Fame and the Myth of the Artist
The year I came to the University of Houston to pursue this thing called poetry, I was supposed to have a famous classmate
Gulf Coast managing editor Karyna McGlynn at AWP with...James Franco?
Of course, that never happened. He deferred his acceptance for two years and then decided not to come, which is only problematic in that he occupied a position that could have been offered to another PhD student (a two-year deferment being a luxury not afforded to the rest of us). But it's neither here nor there. It would have been nice to meet him, learn who he was as a person and artist, and his attendance at UH probably would have boded well for the program's reputation. Or maybe not. It's hard to say.
I've never really been interested in him as an actor, nor do I understand his seemingly universal sex appeal (I'm more of a Nick Offerman
kind of girl), but I have found something about his forays into the creative writing world, both as a fiction writer and apparently a poet, intensely intriguing. Not necessarily because he is, as some people have said, a "renaissance man," but because, in a strange way, I think he might be envious of the rest of us.
I knew after my first workshop that I couldn't write fiction. Sustaining an entire story? For more than a page?! Reading my early fiction (hell, even my present attempts at fiction) is something I find physically painful. I have the utmost respect for the fiction writers I've been fortunate enough to meet; they have a talent I do not possess.
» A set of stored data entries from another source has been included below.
(** the position a batch publishes for a message is the one the store holds: the
    [data-message-order] part carries a number, that number is the message's
    [conversation_order] after the commit, and a message that already had a place
    publishes that older place, not the one this batch read. *)
Theorem published_position_is_stored lease b ttl now d output d' f1 kind mid seq f2 :
  let sid := ls_session_id lease in
  record lease b ttl now d = (Ok (Some output), d') ->
  fb_facts b = (f1 ++ MessagePosition kind mid seq :: f2)%list ->
  Some seq ∉ map reserved f2 ->
  stored sid kind mid d \/
    kind = KResponse /\ (exists origin ids, ResponseStart mid origin ids ∈ f1) ->
  exists n, order_part kind mid seq (Some n) ∈ output /\
            stored_order sid kind mid d' = [Some n] /\
            (forall n0, Some n0 ∈ stored_order sid kind mid d -> n = n0).
Proof.
  intros sid H Hfacts Hnr Hst. assert (Hne : batch_nonempty b = true).
  { unfold batch_nonempty. rewrite Hfacts. destruct f1; cbn; by rewrite ?orb_true_r. }
  destruct (record_committed _ _ _ _ _ _ _ Hne H)
    as [d1 d2 parts _ [Hidx _] Hap Hparts -> _ Hin Hre _]. fold sid in Hap, Hparts.
  destruct (fold_put_seqs (fb_output b) []) as [Hn0 _]; [constructor|].
  rewrite Hfacts in Hap, Hparts.
  destruct (fact_parts_position _ _ _ _ _ _ _ _ _ _ Hn0 Hnr Hparts) as (o & Ho & Hpart).
  assert (Hstored : stored_order sid kind mid d' = stored_order sid kind mid d2).
  { destruct kind; unfold stored_order; by rewrite ?Hin, ?Hre. }
  apply forM_app in Hap as (e1 & He1 & Hap). cbn in Hap.
  apply txn_bind_ok in Hap as ([] & e2 & Hpos & Hap).
  pose proof (facts_evolve _ _ _ _ _ _ He1) as Hv1. pose proof (facts_evolve _ _ _ _ _ _ Hap) as Hv3.
  pose proof (apply_ensures sid now (MessagePosition kind mid seq) _ _ _ Hpos) as Hv2.
  assert (Hst2 : stored sid kind mid e2).
  { apply (stored_evolves _ _ _ e1); [done|]. destruct Hst as [Hst|[-> (origin & ids & Hs)]].
    - do 2 (eapply stored_evolves; [done|]). done.
    - by eapply started_stored. }
  apply stored_elem in Hst2 as (o2 & Ho2).
  destruct (position_applied _ _ _ _ _ _ _ Hpos Ho2) as [n ->].
  destruct (stored_order_evolves _ _ _ _ _ _ Hv3 Ho2) as (o3 & Ho3 & Hk).
  rewrite Ho in Ho3. apply list_elem_of_singleton in Ho3 as ->.
  rewrite (Hk n eq_refl) in Ho, Hpart. exists n. split; [by rewrite merge_sort_Permutation|].
  split; [by rewrite Hstored|]. intros n0 Hn00.
  assert (Hv : evolves d d2) by (do 3 (etransitivity; [|done]); done).
  destruct (stored_order_evolves _ _ _ _ _ _ Hv Hn00) as (o4 & Ho4 & Hk4).
  rewrite Ho in Ho4. apply list_elem_of_singleton in Ho4. specialize (Hk4 n0 eq_refl). congruence.
Qed.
I am not under the illusion I can write both.
But perhaps if I knew a press (and a respected press, at that) would pick up my book no matter what--or that, regardless of the quality of my writing, I'd be able to read a poem to the President of the United States at his inauguration
--well, sure, I might take a swing at it. Why not? I wouldn't have to worry about rejection, or time wasted on applications that will likely yield nothing. I could live off my bank account, eat great food, drink great wine, and meet great writers.
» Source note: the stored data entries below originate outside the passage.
(* ===== verification/Keyset.v ===== *)
(** [persistence/repository/keyset.py]: reading a set one keyset page at a time — all of
    it, a budget per tick, or one filtered page.  [fetch_page] is the caller's query, an
    argument here; its documented contract is [serves]. *)

From stdpp Require Import sorting.
From S2P Require Import Prelude PyVal Paging.

Open Scope string_scope.

Module Keyset.

(** [str(row.get(key) or "")]. *)
Definition key_str (key : string) (row : dict) : string := Py.str_or_empty (Py.get key row).

(** [last <= after]. *)
Definition not_past (lst : string) (after : option string) : bool :=
  match after with Some a => String.leb lst a | None => false end.

(** ** The whole set in one pass *)

(** How a pass ended: at the last page, by raising, or not yet within the pages given. *)
Inductive pass_end := PassDone | PassRaised (e : exn) | PassNotDone.

(** [iter_keyset_pages]: the rows yielded, and how it ended. *)
Fixpoint iter_keyset_pages (fuel : nat) (fetch_page : option string -> list dict) (key : string)
  (page_size : nat) (after : option string) : list dict * pass_end :=
  match fuel with
  | O => ([], PassNotDone)
  | S fuel =>
      let page := fetch_page after in
      if (length page <? page_size)%nat then (page, PassDone)
      else
        match last page with
        | None => (page, PassRaised IndexError)
        | Some row =>
            let lst := key_str key row in
            if Py.is_empty lst || not_past lst after then (page, PassRaised RuntimeError)
            else
              let '(rows, e) := iter_keyset_pages fuel fetch_page key page_size (Some lst) in
              ((page ++ rows)%list, e)
        end
  end.

(** ** A budget per tick *)

Record KeysetCursor := MkCursor {
  kc_key : string;
  kc_after : option string;
  kc_before : option string;
  kc_rows : list dict;
  kc_limit : nat
}.

Definition new_cursor (key : string) : KeysetCursor := MkCursor key None None [] 0.

Definition with_after (after : option string) (c : KeysetCursor) : KeysetCursor :=
  MkCursor (kc_key c) after (kc_before c) (kc_rows c) (kc_limit c).

(** [visited(count)]. *)
Definition visited (count : Z) (c : KeysetCursor) : res KeysetCursor :=
  let rows := kc_rows c in
  if (Z.of_nat (length rows) <=? count)%Z && (length rows <? kc_limit c)%nat then Ok (with_after None c)
  else if (count <=? 0)%Z then Ok (with_after (kc_before c) c)
  else
    match rows !! (Nat.min (Z.to_nat count) (length rows) - 1) with
    | None => Raise IndexError
    | Some row =>
        let lst := key_str (kc_key c) row in
        if Py.is_empty lst || not_past lst (kc_before c) then Raise RuntimeError
        else Ok (with_after (Some lst) c)
    end.

(** [page]: the rows read, and the cursor afterwards. *)
Definition page (fetch_page : option string -> nat -> list dict) (limit : nat) (c : KeysetCursor)
  : res (list dict * KeysetCursor) :=
  let rows := fetch_page (kc_after c) limit in
  let '(before, rows) :=
    match rows, kc_after c with
    | [], Some _ => (None, fetch_page None limit)
    | _, _ => (kc_after c, rows)
    end in
  c' ← visited (Z.of_nat (length rows)) (MkCursor (kc_key c) (kc_after c) before rows limit);
  Ok (rows, c').

(** A sweep that visits every row of each page it reads: [n] ticks. *)
Fixpoint ticks (n : nat) (fetch_page : option string -> nat -> list dict) (limit : nat) (c : KeysetCursor)
  : res (list (list dict) * KeysetCursor) :=
  match n with
  | O => Ok ([], c)
  | S n =>
      '(rows, c1) ← page fetch_page limit c;
      '(rest, c2) ← ticks n fetch_page limit c1;
      Ok (rows :: rest, c2)
  end.

(** ** One filtered page *)

Section Filtered.
Context {K : Type}.

(** The inner loop: [Some kept] once more than [limit] rows are kept. *)
Fixpoint keep_rows (keep : dict -> bool) (limit : nat) (rows kept : list dict) : list dict + list dict :=
  match rows with
  | [] => inl kept
  | row :: rest =>
      if keep row then
        let kept' := (kept ++ [row])%list in
        if (limit <? length kept')%nat then inr (take limit kept') else keep_rows keep limit rest kept'
      else keep_rows keep limit rest kept
  end.

(** [read_filtered_page]; [None] while its pages are not used up. *)
Fixpoint read_filtered (fuel : nat) (fetch_page : option K -> nat -> list dict) (key_of : dict -> K)
  (keep : dict -> bool) (limit page_size : nat) (after : option K) (kept : list dict)
  : option (res (list dict * bool)) :=
  match fuel with
  | O => None
  | S fuel =>
      let page := fetch_page after page_size in
      match keep_rows keep limit page kept with
      | inr full => Some (Ok (full, true))
      | inl kept' =>
          if (length page <? page_size)%nat then Some (Ok (kept', false))
          else match last page with
               | None => Some (Raise IndexError)
               | Some row => read_filtered fuel fetch_page key_of keep limit page_size (Some (key_of row)) kept'
               end
      end
  end.

Definition read_filtered_page (fuel : nat) (fetch_page : option K -> nat -> list dict) (key_of : dict -> K)
  (keep : dict -> bool) (limit page_size : nat) (after : option K) : option (res (list dict * bool)) :=
  read_filtered fuel fetch_page key_of keep limit page_size after [].
End Filtered.

(** ** The set a query reads *)

Section Rows.
Context {K : Type} (lt : K -> K -> bool) (key : dict -> K).

(** The rows past [after], in order. *)
Definition rows_after (after : option K) (l : list dict) : list dict :=
  match after with Some k => List.filter (fun r => lt k (key r)) l | None => l end.

(** Sorted by a unique key. *)
Definition keyed (l : list dict) : Prop := sorted_by (fun a b => lt (key a) (key b)) l.

(** The contract of [fetch_page]: at most [size] rows after [after], in key order. *)
Definition serves (fetch_page : option K -> nat -> list dict) (l : list dict) : Prop :=
  forall after size, fetch_page after size = take size (rows_after after l).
In this season of changes, with AWP over the weekend, graduations around the corner, deadlines for fellowships either impending or already passed, and the endless tide of rejection letters rolling in from literary magazines and presses, my peers and I commiserate over our rotten luck and our inept talents. This commiseration creates community and, though it's no fun being denied the Stegner or a spot at Yaddo, it's nice to know I'm not alone.
I wonder if my famous almost-classmate is a lonely artist. He has had a different experience of the art world than I have had--different from that of the majority of MFAs and PhDs, I would wager. It is a myth that the writer's world is overwhelmingly solitary, that we hole up in our studio apartments, chain-smoking cigarettes, drinking whiskey, furiously punching the keys on our typewriters by candlelight. I mean, sometimes it's like that, but only when things are going well--and, if you're not a movie star, usually things are not going well. We are all far too busy and frustrated and disappointed for that kind of romanticism.
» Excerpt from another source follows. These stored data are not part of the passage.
Lemma reader_step_at_work sid base mid y y' :
  reader_step y y' -> ru_failed y' = false -> at_work sid base mid y -> exists base' mid', at_work sid base' mid' y'.
Proof.
  intros Hstep Hf Hw. destruct Hstep.
  - exists base, mid. apply memory_at_work; [apply event_lease|intros p; apply event_pending|intros stored; apply reading_event|done].
  - exists base, mid. apply memory_at_work; [done..| |done]. intros stored. by apply reading_same.
  - exists base, mid. apply ask_at_work; [by intros p ?%not_elem_of_nil|]. by apply memory_at_work.
  - exists base, mid. by apply (publish_at_work sid base mid).
  - exists base, mid. destruct (reconcile state responses interactions (ru_reader y)) as [r' lost] eqn:E.
    pose proof (fun stored Hr => reconcile_reading mid stored _ _ _ _ _ _ Hr E) as Hrec.
    pose proof (aw_reading _ _ _ _ Hw) as Hr0. destruct (Hrec _ Hr0) as (_ & Hl & Hp).
    apply ask_at_work; [exact Hp|]. apply memory_at_work; [done| |intros stored Hr; by apply Hrec|done].
    intros p. by eapply reconcile_pending.
  - exists base, mid. apply store_at_work; [apply deliver_input_output|done].
  - exists base, mid. by apply (publish_at_work sid base mid).
  - exists base, mid. apply ask_at_work; [by intros p ?%not_elem_of_nil|]. apply memory_at_work; [done..| |done]. intros stored. apply reading_close.
  - exists base. by apply (start_commit_at_work sid base mid).
  - destruct (end_commit_at_work _ _ _ now lost _ Hw Hf) as [base' H]. by exists base', mid.
  - exists base, mid. by apply show_ready_at_work.
  - exists base, mid. apply store_at_work; [apply apply_controls_output|done].
  - exists base, mid. by apply store_at_work.
  - exists base, mid. apply memory_at_work; [done..| |done]. intros stored. by apply reading_same.
  - exists base, mid. by apply store_at_work.
Qed.

Lemma failed_stays y y' : reader_step y y' -> ru_failed y' = false -> ru_failed y = false.
Proof.
  intros []; try done.
  - unfold start_commit. destruct (ru_recording y), (ru_queue y); try done. cbn. by destruct (batch_nonempty _).
  - unfold end_commit. destruct (ru_recording y) as [[b ps]|]; [|done]. destruct lost; [done|]. by destruct (record_batch _ _ _ _) as [[]].
  - unfold show_ready. by destruct (ru_ready y !! k).
Qed.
When we found out about his acceptance at UH, one of my friends, a fiction writer, said, "It's too bad. I think he wants to be just like us, but he can't." I can't say I pity him. I think it's clear I find his experience in the writing world enviable--I may even sound bitter at times. And I'm alright with that. I do know, however, that he can't and won't know what it's like for the rest of us who have not been accepted into this world so effortlessly as he. We who learn patience and resilience, camaraderie and true talent all because things have not been easy for us, because we are constantly working on proving our legitimacy as artists.